Influence of nozzle structure on the consumption of shielding gas in the gas metal arc welding process

Abstract

To reduce the consumption of gas metal arc welding shielding gas and improve welding quality, three spiral-diffusion nozzles with different structures were designed in this study. The four evaluation indexes of the flow field quality of shielding gas were determined by analyzing the protective airflow field with the computational fluid dynamics simulation method. Isight software was used to optimize the multi-objective parameters of the three spiral-diffusion nozzles with the self-adaptive mutation genetic algorithm. Combined with the computational fluid dynamic simulation results, the optimized value of each nozzle and the percentage of parameters such as gas reduction were obtained. Three new double-helical spiral-diffusion stainless nozzles were created using 3D printing, and the gas metal arc welding of the Q235 and A36 steel plates was performed using 80% Ar + 20% CO2 mixed shielding gas with three nozzles.

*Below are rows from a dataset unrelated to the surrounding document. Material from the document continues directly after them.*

(** X3: Importing a spending key twice: once an import has succeeded, every
    further import of that spending key throws and leaves the wallet as it
    is, whatever name and id it comes with. *)
Theorem importAccount_twice
    (generateKeyFromPrivateKey : string → Key.t)
    (validateAccount : string → Account.t → bool) w toImport id w' imported :
  importAccount generateKeyFromPrivateKey validateAccount w toImport id
  = (w', Ok imported) →
  ∀ name' id',
    ∃ message,
      importAccount generateKeyFromPrivateKey validateAccount w'
        (AccountImport.mk name' (AccountImport.spendingKey toImport)) id'
      = (w', Throw (Error message)).
Proof.
  intros Hrun name' id'. unfold importAccount in Hrun.
  destruct (_ && _); [done|].
  destruct (notNull (find _ (listAccounts w))); [done|].
  destruct (validateAccount id _); [|done]. simpl in Hrun. injection Hrun as <- _.
  unfold importAccount.
  destruct (_ && _); [by eexists|].
  match goal with |- context [find ?f (listAccounts ?w1)] =>
    destruct (find f (listAccounts w1)) as [found|] eqn:Hfind end; [by eexists|].
  exfalso.
  pose proof (find_none _ _ Hfind
                (id, Account.updateHead None
                       (Account.mk (AccountImport.name toImport)
                          (AccountImport.spendingKey toImport)
                          (Key.incoming_view_key
                             (generateKeyFromPrivateKey (AccountImport.spendingKey toImport)))
                          (Key.outgoing_view_key
                             (generateKeyFromPrivateKey (AccountImport.spendingKey toImport)))
                          (Key.public_address
                             (generateKeyFromPrivateKey (AccountImport.spendingKey toImport)))
                          emptyAccountDb))) as Hnone.
  simpl in Hnone. rewrite String.eqb_refl in Hnone. discriminate Hnone.
  apply list_elem_of_In, elem_of_map_to_list. simpl. apply lookup_insert_eq.
Qed.

Lemma createdAccount_name w name key : Account.name (createdAccount w name key) = name.
Proof.
  unfold createdAccount, skipRescan.
  destruct (ChainProcessor.hash (Wallet.chainProcessor w)),
           (ChainProcessor.sequence (Wallet.chainProcessor w)); done.
Qed.

Lemma getAccountByName_inserted w w' name id account :
  getAccountByName w name = None →
  Wallet.accounts w' = <[id := account]> (Wallet.accounts w) →
  Account.name account = name →
  getAccountByName w' name = Some (id, account).
Proof.
  intros Hfree Haccounts Hname.
  destruct (getAccountByName w' name) as [[id' a']|] eqn:Hfind.
  - destruct (getAccountByName_Some _ _ _ _ Hfind) as [Hin' Hname'].
    rewrite Haccounts in Hin'. destruct (decide (id = id')) as [<-|Hid].
    + rewrite lookup_insert_eq in Hin'. by injection Hin' as <-.
    + rewrite lookup_insert_ne in Hin' by done.
      exfalso. by eapply (proj1 (getAccountByName_None w name)).
  - exfalso. eapply (proj1 (getAccountByName_None w' name) Hfind id account); [|done].
    rewrite Haccounts. apply lookup_insert_eq.
Qed.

The tensile test and impact test were conducted to inspect tensile strength and impact toughness, and the hardness and average grain grade of microstructures in the weld seam were analyzed. The experimental results were consistent with the optimization simulation results. In terms of welding quality, compared with the shielding gas consumption of the conventional nozzle, that of the optimized spiral-diffusion nozzles I, II, and III could be reduced by 29.22%, 33.19%, and 27.31%, and the effective protection range could be increased by 34.53%, 19.79%, and 19.69%, respectively.